La Corriente Social Cristiana (e-C) ha hecho pública la declaración “Cuando la vida deja de ser sagrada, ningún derecho es seguro”, un documento, que adjuntamos, que reivindica la centralidad del derecho a la vida como fundamento de todos los derechos humanos y llama a promover una cultura de acogida, protección y apoyo a toda vida humana, especialmente en sus etapas más vulnerables.
Declaración CSC_Cuando la vida deja de ser sagrada, ningún derecho es seguro
La declaración sostiene que el derecho a la vida constituye la condición indispensable para el ejercicio de cualquier otro derecho y advierte de que, cuando una sociedad relativiza el valor de la vida humana, introduce criterios de poder, utilidad o conveniencia en la determinación de quién merece protección jurídica. Según el texto, ello pone en riesgo el carácter universal de los derechos humanos.
El documento dedica una parte importante a exponer los fundamentos biológicos de la vida humana desde la fecundación, afirmando que en ese momento comienza la existencia de un nuevo organismo humano con identidad genética propia y un desarrollo continuo hasta la muerte natural. Asimismo, rechaza la distinción entre “ser humano” y “persona” cuando esta se utiliza para negar protección moral o jurídica a determinados seres humanos.
La declaración defiende también que la dignidad humana no depende de la autonomía, la capacidad de relación o el grado de desarrollo, sino del hecho mismo de pertenecer a la familia humana. Desde esta perspectiva, sostiene que la dependencia o vulnerabilidad de una persona nunca puede justificar la privación de su derecho a la vida.
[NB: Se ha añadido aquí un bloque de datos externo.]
(* ===== verification/ValidProgress.v ===== *)
(** * ValidProgress: a valid block is answered (pexe.rs)

    The other half of ValidBlock.v.  There: whenever the workers join without an
    abort, the answer is right.  Here: they can always join.  While a block is
    valid, every state that it can be in has a continuation in which all workers
    leave the loop without an abort and the evaluation succeeds.  A transaction
    whose turn it is executes, because the memory below it is that of the reference
    (SequentialSpec.v), the reference is a run on plain accounts (PlainSpec.v), no
    laziness changes what happens there (LazyChoice.v), and what the reference runs
    the engine runs (SequentialRuns.v); ParallelProgress.v does the rest. *)

From S2P Require Import Prelude Types Scheduler SchedulerSystem SchedulerTheorems Platform Storage.
From S2P Require Import MvMemory MvMemorySpec VmDb VmDbLemmas VmDbReplay Vm VmSpec.
From S2P Require Import ParallelCodes Sequential ParallelSystem ParallelInv ParallelSpec ParallelProgress.
From S2P Require Import Kinds Pexe PexeLemmas PexeSpec.
From S2P Require Import SequentialRuns SequentialSpec Settled Plain Results PlainSpec LazyAgree PlainResults LazyChoice ValidBlock.
#[local] Open Scope nat_scope.

Section Progress.
Context {P : Platform} {E : Type} (display : E -> string) {BSE TE SpecId : Type}.
Context (chain : PexeChain SpecId) `{Hlaws : !ChainLaws chain} (storage : Storage E) (spec : SpecId).
Context (block_env : BlockEnv) (txs : list TxEnv) (kept : list (option PexeTxExecutionResult)).
Abbreviation vm := (Vm_new storage chain block_env txs spec).
Implicit Types s : pstate (P := P).

(** The block is valid as far as [s] has settled it: with the bytecodes that the
    memory has, the transactions up to the first that is not settled can be executed
    one after the other on plain accounts, without laziness. *)
Record valid_at s : Prop := mkValidAt {
  va_content : content_addressed storage (new_bytecodes (mem s));
  va_lazy : LazyTransfers display vm (new_bytecodes (mem s));
  va_succeeds : LazySucceeds display vm (new_bytecodes (mem s));
  va_checked : CheckedSenders display vm (new_bytecodes (mem s));
  va_plain : forall p, firm_below s p -> exists outs st,
    plain_block display vm (new_bytecodes (mem s)) 0 (take (S p) txs) [] storage = Ok (outs, st) /\
    sound_run storage (take (S p) txs) outs;
}.

Context (level : nat) (Hlen : (Z.of_nat (length txs) < 2 ^ 64)%Z) (Hlevel : 0 < level).
Context (Hinj : hash_injective) (Hst : storage_of_words storage).
Abbreviation running := (running display vm kept level).

(** ** The next transaction *)

(** The reference executes it, lazily or not. *)
Lemma next_executes s p tx : running s -> valid_at s -> firm_below s p -> txs !! p = Some tx ->
  exists J, (forall l, exists os, read_chain (data (mem s)) (hash_deterministic l) p = inr (os, J (hash_deterministic l))) /\
    forall lazy, exists out, seq_execute display vm (new_bytecodes (mem s)) J p tx lazy = Ok out.
Proof.
  intros Hrun [Hc Hlazy Hsucc _ Hplain] Hfirm Htx. pose proof (lookup_lt_Some _ _ _ Htx) as Hp.
  destruct (firm_run display chain storage spec block_env txs kept level Hlen Hlevel Hinj s p Hrun Hfirm ltac:(lia) Hc) as (lazies & outs & J & Hrun1 & Hch).
  destruct (Hplain p Hfirm) as (outs' & st' & Hb & Hsound). rewrite (take_S_r _ _ _ Htx) in Hb, Hsound.
  apply run_block_snoc in Hb as (outs0 & st0 & out & ws & Hb0 & Hx & -> & ->).
  destruct (run_block_after _ _ _ _ _ _ _ _ Hb0) as [Hl0 Hst0].
  rewrite (length_take_le _ p) in Hx by lia. cbn in Hx.
  destruct (sound_run_snoc storage (take p txs) tx outs0 out ws Hl0 Hsound) as [Hsound0 Hlast]. rewrite <- Hst0 in Hlast.
  assert (solvent storage) as Hs by (intros a; destruct (Hst a) as [[t ->] _]; done).
  assert (forall k tx, take p txs !! k = Some tx -> txs !! (0 + k) = Some tx) as Htxs
    by (intros k tx' [Hk _]%lookup_take_Some; done).
  destruct (lazy_lockstep display vm (new_bytecodes (mem s)) 0 (take p txs) lazies storage storage outs0 st0 Htxs
    ltac:(done) Hs (fun a => proj2 (Hst a)) Hb0 Hsound0) as [Hsolv _].
  destruct (seq_block_plain display vm _ _ _ _ _ _ _ _ Hinj (chain_rewards_accounts chain storage block_env txs spec)
    (fun a => proj2 (Hst a)) (plain_view_empty display vm) Hsolv Hrun1) as (st1 & Hb1 & Hview).
  pose proof (lockstep_end display vm (new_bytecodes (mem s)) 0 (take p txs) lazies storage outs st1 outs0 st0 Htxs Hs
    (fun a => proj2 (Hst a)) Hb0 Hsound0 Hb1) as Heq.
  assert (solvent st0) as Hs0 by (rewrite Hst0; by eapply sound_run_end).
  assert (forall a, word_storage st0 a) as Hw0 by (rewrite Hst0; apply words_after; intros a; apply Hst).
  exists J. split; [done|]. intros lazy.
  assert (exists out, plain_execute display vm (new_bytecodes (mem s)) st0 p tx lazy = Ok out) as [o Ho].
  { destruct lazy; [|by eexists]. by eapply lazy_succeeds. }
  exists o. apply (seq_execute_plain display vm (new_bytecodes (mem s)) (fun a => proj2 (Hst a)) st1 J Hview); [by rewrite Heq|].
  by rewrite Heq.
Qed.

(** So the engine executes it. *)
Lemma next_clean s v : running s -> valid_at s -> firm_below s (tx_idx v) -> tx_idx v < length txs ->
  executes_cleanly display vm s v.
Proof.
  intros Hrun Hv Hfirm Hlt. destruct (lookup_lt_is_Some_2 txs (tx_idx v) Hlt) as [tx Htx].
  destruct (next_executes s (tx_idx v) tx Hrun Hv Hfirm Htx) as (J & HJ & Hseq).
  by apply (reference_clean display chain storage spec block_env txs kept level Hlen Hlevel Hinj s v tx J).
Qed.

(** ** The block *)

Context (D : CacheDB (E := E) SpecId).
Abbreviation parallel := (execute_revm_parallel (BSE := BSE) (TE := TE) display chain D storage spec block_env txs level kept).

Lemma finished_answer s addrs : running s -> valid_at s -> storage_serves storage -> finished_block vm s ->
  txs <> [] -> addrs ≡ₚ elements (consume_lazy_addresses (mem s)).1 ->
  exists kept' results, finalise (BSE := BSE) (TE := TE) display chain storage spec txs (mem s) addrs (execution_results s) = Ok results /\
    parallel kept' (Ok results).
Proof.
  intros [Hr Hna] [Hc Hlazy _ Hchecked Hplain] Hserves [Hfirm Hexit] Hne Haddrs.
  assert (all_exited s) as Hex by (intros w x Hw; apply Hexit in Hw as ->; by eexists).
  assert (S (length txs - 1) = length txs) as Hn by (destruct txs; [done|cbn; lia]).
  destruct (Hplain (length txs - 1)) as (outs & st & Hb & Hsound).
  { intros i Hi. apply Hfirm. change (block_len vm) with (length txs). lia. }
  rewrite Hn, firstn_all in Hb, Hsound.
  destruct (finalise_succeeds (BSE := BSE) (TE := TE) display chain storage spec block_env txs kept level s
    addrs outs st) as [results Hfin]; [done..|].
  destruct (joined_settled display vm kept level s Hlen Hlevel Hr Hna Hex) as [_ Hl].
  destruct (take_results_ok (BSE := BSE) (TE := TE) (length txs) (execution_results s)) as (rs & rest & Htake & _).
  { intros i Hi. destruct (Hl i Hi) as (mvs & mv & v & res & mv' & r & l1 & db & ws & ops & _ & _ & _ & _ & Hres & _). eauto. }
  exists rest, results. split; [exact Hfin|]. rewrite <- Hfin.
  eapply parallel_run; [exact Hne|exact Hr|exact Hex|exact Hna|exact Haddrs|exact Htake].
Qed.
End Progress.

Section Block.
Context {P : Platform} {E : Type} (display : E -> string) {BSE TE SpecId : Type}.
Context (chain : PexeChain SpecId) `{Hlaws : !ChainLaws chain} (D : CacheDB (E := E) SpecId) (storage : Storage E) (spec : SpecId).
Context (block_env : BlockEnv) (txs : list TxEnv) (kept : list (option PexeTxExecutionResult)).
Abbreviation vm := (Vm_new storage chain block_env txs spec).
Abbreviation parallel level := (execute_revm_parallel (BSE := BSE) (TE := TE) display chain D storage spec block_env txs level kept).

(** C3: a valid block can always be answered.  While the block is valid, no state
    that the workers can be in is a dead end: whatever was executed too early,
    aborted or blocked so far, there is a continuation in which every worker leaves
    the loop, nobody aborts the block, the evaluation of the lazy accounts succeeds,
    in whatever order, and [execute_revm_parallel] returns its results.  (A block
    that is not valid may have no outcome at all, see [rejected_transaction_retried].) *)
Theorem valid_block_answered level s
  (Hlen : (Z.of_nat (length txs) < 2 ^ 64)%Z) (Hlevel : 0 < level) (Hne : txs <> [])
  (Hinj : hash_injective) (Hst : storage_of_words storage) (Hserves : storage_serves storage)
  (Hvalid : forall s', preachable display vm kept level s' -> abort_reason s' = None ->
     valid_at display chain storage spec block_env txs s')
  (Hr : preachable display vm kept level s) (Hna : abort_reason s = None) :
  exists s', rtc (pstep display vm) s s' /\ abort_reason s' = None /\
    (forall w x, workers (base s') !! w = Some x -> x = Exited None) /\
    forall addrs, addrs ≡ₚ elements (consume_lazy_addresses (mem s')).1 ->
      exists kept' results, finalise (BSE := BSE) (TE := TE) display chain storage spec txs (mem s') addrs
          (execution_results s') = Ok results /\ parallel level kept' (Ok results).
Proof.
  destruct (can_finish display vm kept level Hlen Hlevel (length txs) (le_n _)) with (s := s)
    as (s' & [Hrtc Hrun] & Hfin); [|done..|].
  - intros s1 w v [Hr1 Hna1] Hw _ Hfirm. apply (next_clean display chain storage spec block_env txs kept level); try done.
    + by apply Hvalid.
    + exact (task_in_block display vm kept level Hlen Hlevel s1 w _ (conj Hr1 Hna1) Hw).
  - exists s'. split; [done|]. split; [apply Hrun|]. split; [apply Hfin|]. intros addrs Haddrs.
    apply (finished_answer display chain storage spec block_env txs kept level); try done.
    apply Hvalid; apply Hrun.
Qed.
End Block.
En relación con el aborto, el texto distingue entre situaciones excepcionales y dramáticas que requieren acompañamiento y comprensión, y la consideración del aborto como un derecho ejercido exclusivamente en función de la voluntad individual. La entidad afirma que la respuesta a los embarazos difíciles debe orientarse al apoyo tanto de la madre como del hijo, mediante redes familiares, sociales e institucionales adecuadas.
La parte final del documento se centra en la situación demográfica de Cataluña. La organización expresa su preocupación por la baja natalidad, el envejecimiento de la población y las dificultades que afrontan muchas familias para formar y sostener proyectos familiares. Por ello, propone políticas orientadas a facilitar la vivienda, la conciliación, la maternidad y la paternidad, así como el acompañamiento integral a las mujeres embarazadas.
La Corriente Social Cristiana concluye con un llamamiento a ciudadanos, familias, asociaciones y partidos políticos para participar en la construcción de una cultura centrada en la dignidad de toda vida humana y en la promoción del bien común. Según afirma la declaración, “cuando la vida vuelve a ocupar el centro, vuelve a ser posible la esperanza”.